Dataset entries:
§ §
(** ** Theorems *)

(** When the path of the autosign program is found to be safe, it stays
    so: whatever users other than root and the CA's own do to the file system
    afterwards, within the permissions, the configured path still resolves to
    the same file without a finding, and that file is the one judged. *)
Theorem autosign_path_stable uid fs fs' wd path resolved :
  ResolveAutosignExecutable fs uid wd path = (Ok resolved, []) -> rtc (meddle uid) fs fs' ->
  ResolveAutosignExecutable fs' uid wd path = (Ok resolved, []) /\
  fs' !! resolved = fs !! resolved.
Proof. apply resolve_stable. Qed.


(** ** Witnesses *)

(** A script under the sticky /tmp, reached through a symbolic link of root. *)
Definition demo_fs : FS :=
  list_to_map [
    ([], mkInode Dir 493 false (Some 0) (Some 20) false);
    (["etc"], mkInode Dir 493 false (Some 0) (Some 9) false);
    (["etc"; "autosign"], mkInode (Symlink "/tmp/./policy") 511 false (Some 0) (Some 1) false);
    (["tmp"], mkInode Dir 511 true (Some 0) (Some 9) false);
    (["tmp"; "policy"], mkInode (Regular "exit 0") 493 false (Some 52) (Some 1) false)].

(** A third party adds a file to /tmp. *)
Definition demo_fs' : FS :=
  <[["tmp"; "evil"] := mkInode (Regular "evil") 511 false (Some 1000) (Some 1) false]> demo_fs.

Lemma demo_meddle : rtc (meddle 52) demo_fs demo_fs'.
Proof.
  apply rtc_once.
  apply (meddle_entry 52 demo_fs demo_fs' ["tmp"] (mkInode Dir 511 true (Some 0) (Some 9) false) "evil");
    [reflexivity|reflexivity| |].
  - right. split; [intros H; vm_compute in H; discriminate|]. split; [reflexivity|]. intros _ j Hj. discriminate.
  - intros p Hp. unfold demo_fs'. rewrite lookup_insert_ne; [done|]. intros <-. by apply Hp.
Qed.

Definition demo_cfg : AutosignConfig := mkAutosign "executable" "/etc/autosign" false.
Definition demo_attempt : Attempt := mkAttempt demo_fs (Ok "/") (fun _ _ _ => Exited 0).

Lemma autosign_path_stable_witness :
  ResolveAutosignExecutable demo_fs' 52 (Ok "/") "/etc/autosign" = (Ok ["tmp"; "policy"], []) /\
  demo_fs' !! ["tmp"; "policy"] = demo_fs !! ["tmp"; "policy"].
Proof.
  apply (autosign_path_stable 52 demo_fs demo_fs' (Ok "/") "/etc/autosign"); [|exact demo_meddle].
  vm_compute. reflexivity.
Defined.

(** The merge loop: an incoming CRL older than the published one of the same
    signer is replaced by it.  Returns the chain, the signers mentioned and
    the number of regressions. *)
Fixpoint merge_upstream (issuers : list Certificate) (current : cert_map RevocationList)
    (incoming : list RevocationList) : list RevocationList * list Certificate * nat :=
  match incoming with
  | [] => ([], [], O)
  | crl :: incoming =>
      let '(out, mentioned, regressed) := merge_upstream issuers current incoming in
      match signerOf issuers crl with
      | None => (out, mentioned, regressed)
      | Some signer =>
          match cm_get signer current with
          | Some prev =>
              if newerCRL prev crl then (prev :: out, signer :: mentioned, S regressed)
              else (crl :: out, signer :: mentioned, regressed)
          | None => (crl :: out, signer :: mentioned, regressed)
          end
      end
  end.

(** How many published ancestors the new chain drops, each counted once. *)
Fixpoint count_removed (issuers : list Certificate) (mentioned : list Certificate)
    (unattributable : list Name) (published : list RevocationList) : nat :=
  match published with
  | [] => O
  | crl :: published =>
      match signerOf issuers crl with
      | None =>
          if bool_decide (crl_Issuer crl ∈ unattributable)
          then count_removed issuers mentioned unattributable published
          else S (count_removed issuers mentioned (crl_Issuer crl :: unattributable) published)
      | Some signer =>
          if bool_decide (signer ∈ mentioned)
          then count_removed issuers mentioned unattributable published
          else S (count_removed issuers (signer :: mentioned) unattributable published)
      end
  end.
Lemma coh_readStored : mono keeps_coherent readStoredCRL.
Proof. unfold readStoredCRL, parseStoredCRL, get_ca. coh_tac. Qed.
#[export] Hint Resolve coh_readStored : mono.
Lemma coh_sign prev revoked : mono keeps_coherent (signCRLLocked prev revoked).
Proof.
  unfold signCRLLocked, create_crl, crlChainLocked, acquireSigningSlot, signer_available, get_ca.
  coh_tac.
Qed.
#[export] Hint Resolve coh_sign : mono.
Lemma coh_revoke s : mono keeps_coherent (revokeSerialLocked s).
Proof. unfold revokeSerialLocked, markCertRevokedIndex. coh_tac. Qed.
Lemma coh_sync : mono keeps_coherent SyncCRLCache.
Proof. unfold SyncCRLCache, get_ca. coh_tac. Qed.
Lemma coh_load : mono keeps_coherent loadCRLCache.
Proof. unfold loadCRLCache, get_ca. coh_tac. Qed.
#[export] Hint Resolve coh_revoke coh_sync coh_load : mono.
Lemma coh_reissue : mono keeps_coherent reissueCRLLocked.
Proof. unfold reissueCRLLocked. coh_tac. Qed.
#[export] Hint Resolve coh_reissue : mono.
Lemma coh_ReissueCRL : mono keeps_coherent ReissueCRL.
Proof. unfold ReissueCRL. coh_tac. Qed.
Lemma coh_RefreshCRLIfDue d : mono keeps_coherent (RefreshCRLIfDue d).
Proof. unfold RefreshCRLIfDue, get_ca. apply coh_crllock. coh_tac. Qed.
Lemma coh_RefreshCRLChainFile : mono keeps_coherent RefreshCRLChainFile.
Proof. unfold RefreshCRLChainFile, get_ca. coh_tac. Qed.

(** ** Correctness of answers *)

Lemma decide_cases crl n known status at_ :
  decideOCSPStatus crl n known = Ok (status, at_) ->
  (known = false /\ status = Unknown) \/
  (known = true /\ exists l, crl = Some l /\
     ((status = Good /\ n ∉ revoked_serials l) \/
      (status = Revoked /\ n ∈ revoked_serials l /\
         exists e, e ∈ RevokedCertificateEntries l /\ rle_SerialNumber e = n /\ at_ = RevocationTime e))).
Proof.
  unfold decideOCSPStatus. destruct known; simpl; [|intros; simplify_eq; by left].
  destruct crl as [l|]; [|done]. right. split; [done|]. exists l. split; [done|].
  destruct (find_revocation n _) as [e|] eqn:Hf; simplify_eq.
  - right. split; [done|]. apply find_revocation_Some in Hf as [He <-]. split; [by apply list_elem_of_fmap_2|by exists e].
  - left. split; [done|]. by apply find_revocation_None.
Qed.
§ §
WHAT IS NEEDED -
All the records above need to be printed exactly.

THE COMPLETED TASK -
(** ** Theorems *)

(** When the path of the autosign program is found to be safe, it stays
    so: whatever users other than root and the CA's own do to the file system
    afterwards, within the permissions, the configured path still resolves to
    the same file without a finding, and that file is the one judged. *)
Theorem autosign_path_stable uid fs fs' wd path resolved :
  ResolveAutosignExecutable fs uid wd path = (Ok resolved, []) -> rtc (meddle uid) fs fs' ->
  ResolveAutosignExecutable fs' uid wd path = (Ok resolved, []) /\
  fs' !! resolved = fs !! resolved.
Proof. apply resolve_stable. Qed.


(** ** Witnesses *)

(** A script under the sticky /tmp, reached through a symbolic link of root. *)
Definition demo_fs : FS :=
  list_to_map [
    ([], mkInode Dir 493 false (Some 0) (Some 20) false);
    (["etc"], mkInode Dir 493 false (Some 0) (Some 9) false);
    (["etc"; "autosign"], mkInode (Symlink "/tmp/./policy") 511 false (Some 0) (Some 1) false);
    (["tmp"], mkInode Dir 511 true (Some 0) (Some 9) false);
    (["tmp"; "policy"], mkInode (Regular "exit 0") 493 false (Some 52) (Some 1) false)].

(** A third party adds a file to /tmp. *)
Definition demo_fs' : FS :=
  <[["tmp"; "evil"] := mkInode (Regular "evil") 511 false (Some 1000) (Some 1) false]> demo_fs.

Lemma demo_meddle : rtc (meddle 52) demo_fs demo_fs'.
Proof.
  apply rtc_once.
  apply (meddle_entry 52 demo_fs demo_fs' ["tmp"] (mkInode Dir 511 true (Some 0) (Some 9) false) "evil");
    [reflexivity|reflexivity| |].
  - right. split; [intros H; vm_compute in H; discriminate|]. split; [reflexivity|]. intros _ j Hj. discriminate.
  - intros p Hp. unfold demo_fs'. rewrite lookup_insert_ne; [done|]. intros <-. by apply Hp.
Qed.

Definition demo_cfg : AutosignConfig := mkAutosign "executable" "/etc/autosign" false.
Definition demo_attempt : Attempt := mkAttempt demo_fs (Ok "/") (fun _ _ _ => Exited 0).

Lemma autosign_path_stable_witness :
  ResolveAutosignExecutable demo_fs' 52 (Ok "/") "/etc/autosign" = (Ok ["tmp"; "policy"], []) /\
  demo_fs' !! ["tmp"; "policy"] = demo_fs !! ["tmp"; "policy"].
Proof.
  apply (autosign_path_stable 52 demo_fs demo_fs' (Ok "/") "/etc/autosign"); [|exact demo_meddle].
  vm_compute. reflexivity.
Defined.

(** The merge loop: an incoming CRL older than the published one of the same
    signer is replaced by it.  Returns the chain, the signers mentioned and
    the number of regressions. *)
Fixpoint merge_upstream (issuers : list Certificate) (current : cert_map RevocationList)
    (incoming : list RevocationList) : list RevocationList * list Certificate * nat :=
  match incoming with
  | [] => ([], [], O)
  | crl :: incoming =>
      let '(out, mentioned, regressed) := merge_upstream issuers current incoming in
      match signerOf issuers crl with
      | None => (out, mentioned, regressed)
      | Some signer =>
          match cm_get signer current with
          | Some prev =>
              if newerCRL prev crl then (prev :: out, signer :: mentioned, S regressed)
              else (crl :: out, signer :: mentioned, regressed)
          | None => (crl :: out, signer :: mentioned, regressed)
          end
      end
  end.

(** How many published ancestors the new chain drops, each counted once. *)
Fixpoint count_removed (issuers : list Certificate) (mentioned : list Certificate)
    (unattributable : list Name) (published : list RevocationList) : nat :=
  match published with
  | [] => O
  | crl :: published =>
      match signerOf issuers crl with
      | None =>
          if bool_decide (crl_Issuer crl ∈ unattributable)
          then count_removed issuers mentioned unattributable published
          else S (count_removed issuers mentioned (crl_Issuer crl :: unattributable) published)
      | Some signer =>
          if bool_decide (signer ∈ mentioned)
          then count_removed issuers mentioned unattributable published
          else S (count_removed issuers (signer :: mentioned) unattributable published)
      end
  end.
Lemma coh_readStored : mono keeps_coherent readStoredCRL.
Proof. unfold readStoredCRL, parseStoredCRL, get_ca. coh_tac. Qed.
#[export] Hint Resolve coh_readStored : mono.
Lemma coh_sign prev revoked : mono keeps_coherent (signCRLLocked prev revoked).
Proof.
  unfold signCRLLocked, create_crl, crlChainLocked, acquireSigningSlot, signer_available, get_ca.
  coh_tac.
Qed.
#[export] Hint Resolve coh_sign : mono.
Lemma coh_revoke s : mono keeps_coherent (revokeSerialLocked s).
Proof. unfold revokeSerialLocked, markCertRevokedIndex. coh_tac. Qed.
Lemma coh_sync : mono keeps_coherent SyncCRLCache.
Proof. unfold SyncCRLCache, get_ca. coh_tac. Qed.
Lemma coh_load : mono keeps_coherent loadCRLCache.
Proof. unfold loadCRLCache, get_ca. coh_tac. Qed.
#[export] Hint Resolve coh_revoke coh_sync coh_load : mono.
Lemma coh_reissue : mono keeps_coherent reissueCRLLocked.
Proof. unfold reissueCRLLocked. coh_tac. Qed.
#[export] Hint Resolve coh_reissue : mono.
Lemma coh_ReissueCRL : mono keeps_coherent ReissueCRL.
Proof. unfold ReissueCRL. coh_tac. Qed.
Lemma coh_RefreshCRLIfDue d : mono keeps_coherent (RefreshCRLIfDue d).
Proof. unfold RefreshCRLIfDue, get_ca. apply coh_crllock. coh_tac. Qed.
Lemma coh_RefreshCRLChainFile : mono keeps_coherent RefreshCRLChainFile.
Proof. unfold RefreshCRLChainFile, get_ca. coh_tac. Qed.

(** ** Correctness of answers *)

Lemma decide_cases crl n known status at_ :
  decideOCSPStatus crl n known = Ok (status, at_) ->
  (known = false /\ status = Unknown) \/
  (known = true /\ exists l, crl = Some l /\
     ((status = Good /\ n ∉ revoked_serials l) \/
      (status = Revoked /\ n ∈ revoked_serials l /\
         exists e, e ∈ RevokedCertificateEntries l /\ rle_SerialNumber e = n /\ at_ = RevocationTime e))).
Proof.
  unfold decideOCSPStatus. destruct known; simpl; [|intros; simplify_eq; by left].
  destruct crl as [l|]; [|done]. right. split; [done|]. exists l. split; [done|].
  destruct (find_revocation n _) as [e|] eqn:Hf; simplify_eq.
  - right. split; [done|]. apply find_revocation_Some in Hf as [He <-]. split; [by apply list_elem_of_fmap_2|by exists e].
  - left. split; [done|]. by apply find_revocation_None.
Qed.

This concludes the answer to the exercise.